[Opening Source material section]
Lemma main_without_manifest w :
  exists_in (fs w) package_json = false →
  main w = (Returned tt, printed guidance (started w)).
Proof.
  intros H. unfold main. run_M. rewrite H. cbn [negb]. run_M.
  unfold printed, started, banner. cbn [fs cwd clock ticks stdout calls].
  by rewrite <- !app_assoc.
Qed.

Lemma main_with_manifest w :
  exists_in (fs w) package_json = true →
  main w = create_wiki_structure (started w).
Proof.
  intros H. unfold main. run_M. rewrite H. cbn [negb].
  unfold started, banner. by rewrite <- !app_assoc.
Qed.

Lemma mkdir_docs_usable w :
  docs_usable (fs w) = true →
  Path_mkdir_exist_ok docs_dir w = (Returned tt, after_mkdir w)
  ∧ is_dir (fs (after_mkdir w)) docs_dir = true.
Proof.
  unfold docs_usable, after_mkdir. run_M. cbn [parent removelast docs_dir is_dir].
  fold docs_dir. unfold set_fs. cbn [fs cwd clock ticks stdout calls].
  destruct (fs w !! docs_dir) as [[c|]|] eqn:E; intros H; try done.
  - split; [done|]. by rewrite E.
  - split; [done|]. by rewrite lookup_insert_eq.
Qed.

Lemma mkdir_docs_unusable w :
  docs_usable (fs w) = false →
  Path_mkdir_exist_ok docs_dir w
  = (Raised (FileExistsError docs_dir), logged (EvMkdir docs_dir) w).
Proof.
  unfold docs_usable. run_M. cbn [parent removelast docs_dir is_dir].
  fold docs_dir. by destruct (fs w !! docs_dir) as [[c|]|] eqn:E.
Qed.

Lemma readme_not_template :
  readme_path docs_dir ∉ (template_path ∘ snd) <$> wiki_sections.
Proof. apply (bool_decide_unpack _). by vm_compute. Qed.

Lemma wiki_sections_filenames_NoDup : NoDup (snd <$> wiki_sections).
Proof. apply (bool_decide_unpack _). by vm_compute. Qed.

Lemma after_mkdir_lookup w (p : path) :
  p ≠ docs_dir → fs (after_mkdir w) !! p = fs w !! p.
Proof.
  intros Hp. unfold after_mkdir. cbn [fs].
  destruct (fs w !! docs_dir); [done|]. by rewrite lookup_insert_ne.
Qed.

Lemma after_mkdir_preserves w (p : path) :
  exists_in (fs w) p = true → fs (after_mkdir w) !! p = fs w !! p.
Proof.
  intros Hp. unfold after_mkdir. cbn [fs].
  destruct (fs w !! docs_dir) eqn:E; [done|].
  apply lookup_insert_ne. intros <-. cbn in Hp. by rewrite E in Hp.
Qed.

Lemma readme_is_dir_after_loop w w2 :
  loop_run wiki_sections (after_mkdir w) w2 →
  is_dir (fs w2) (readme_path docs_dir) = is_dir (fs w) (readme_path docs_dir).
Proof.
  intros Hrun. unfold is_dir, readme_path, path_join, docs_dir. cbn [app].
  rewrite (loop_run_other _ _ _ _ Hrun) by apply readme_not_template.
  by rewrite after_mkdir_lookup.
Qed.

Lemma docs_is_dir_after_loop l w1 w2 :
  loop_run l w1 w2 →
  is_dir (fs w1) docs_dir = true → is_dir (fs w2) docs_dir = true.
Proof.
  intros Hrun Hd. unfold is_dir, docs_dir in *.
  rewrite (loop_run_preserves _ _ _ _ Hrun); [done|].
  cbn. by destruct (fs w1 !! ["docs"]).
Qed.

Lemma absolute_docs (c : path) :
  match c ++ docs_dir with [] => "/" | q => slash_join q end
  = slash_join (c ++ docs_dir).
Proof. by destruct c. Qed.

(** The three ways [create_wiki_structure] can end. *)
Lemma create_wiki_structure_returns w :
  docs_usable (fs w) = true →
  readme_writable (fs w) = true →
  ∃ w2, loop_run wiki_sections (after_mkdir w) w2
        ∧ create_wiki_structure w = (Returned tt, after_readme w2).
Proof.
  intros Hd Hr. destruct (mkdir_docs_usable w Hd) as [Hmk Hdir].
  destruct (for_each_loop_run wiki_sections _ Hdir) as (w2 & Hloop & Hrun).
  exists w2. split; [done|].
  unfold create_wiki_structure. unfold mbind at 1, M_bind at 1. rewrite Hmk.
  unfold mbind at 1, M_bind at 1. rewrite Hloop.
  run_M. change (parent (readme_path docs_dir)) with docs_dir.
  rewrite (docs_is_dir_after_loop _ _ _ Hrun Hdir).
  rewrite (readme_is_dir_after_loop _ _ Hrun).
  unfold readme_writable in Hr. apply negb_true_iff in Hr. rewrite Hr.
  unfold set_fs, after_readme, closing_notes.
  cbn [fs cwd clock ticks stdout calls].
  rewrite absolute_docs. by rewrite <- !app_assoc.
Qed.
[Closing Source material section]
What is expected -
Above are the records; from them, give again exactly the lines from the one containing "(c ++ docs_dir)." through the one containing "readme_writable (fs w) = true →", both included.

Task result -
  = slash_join (c ++ docs_dir).
Proof. by destruct c. Qed.

(** The three ways [create_wiki_structure] can end. *)
Lemma create_wiki_structure_returns w :
  docs_usable (fs w) = true →
  readme_writable (fs w) = true →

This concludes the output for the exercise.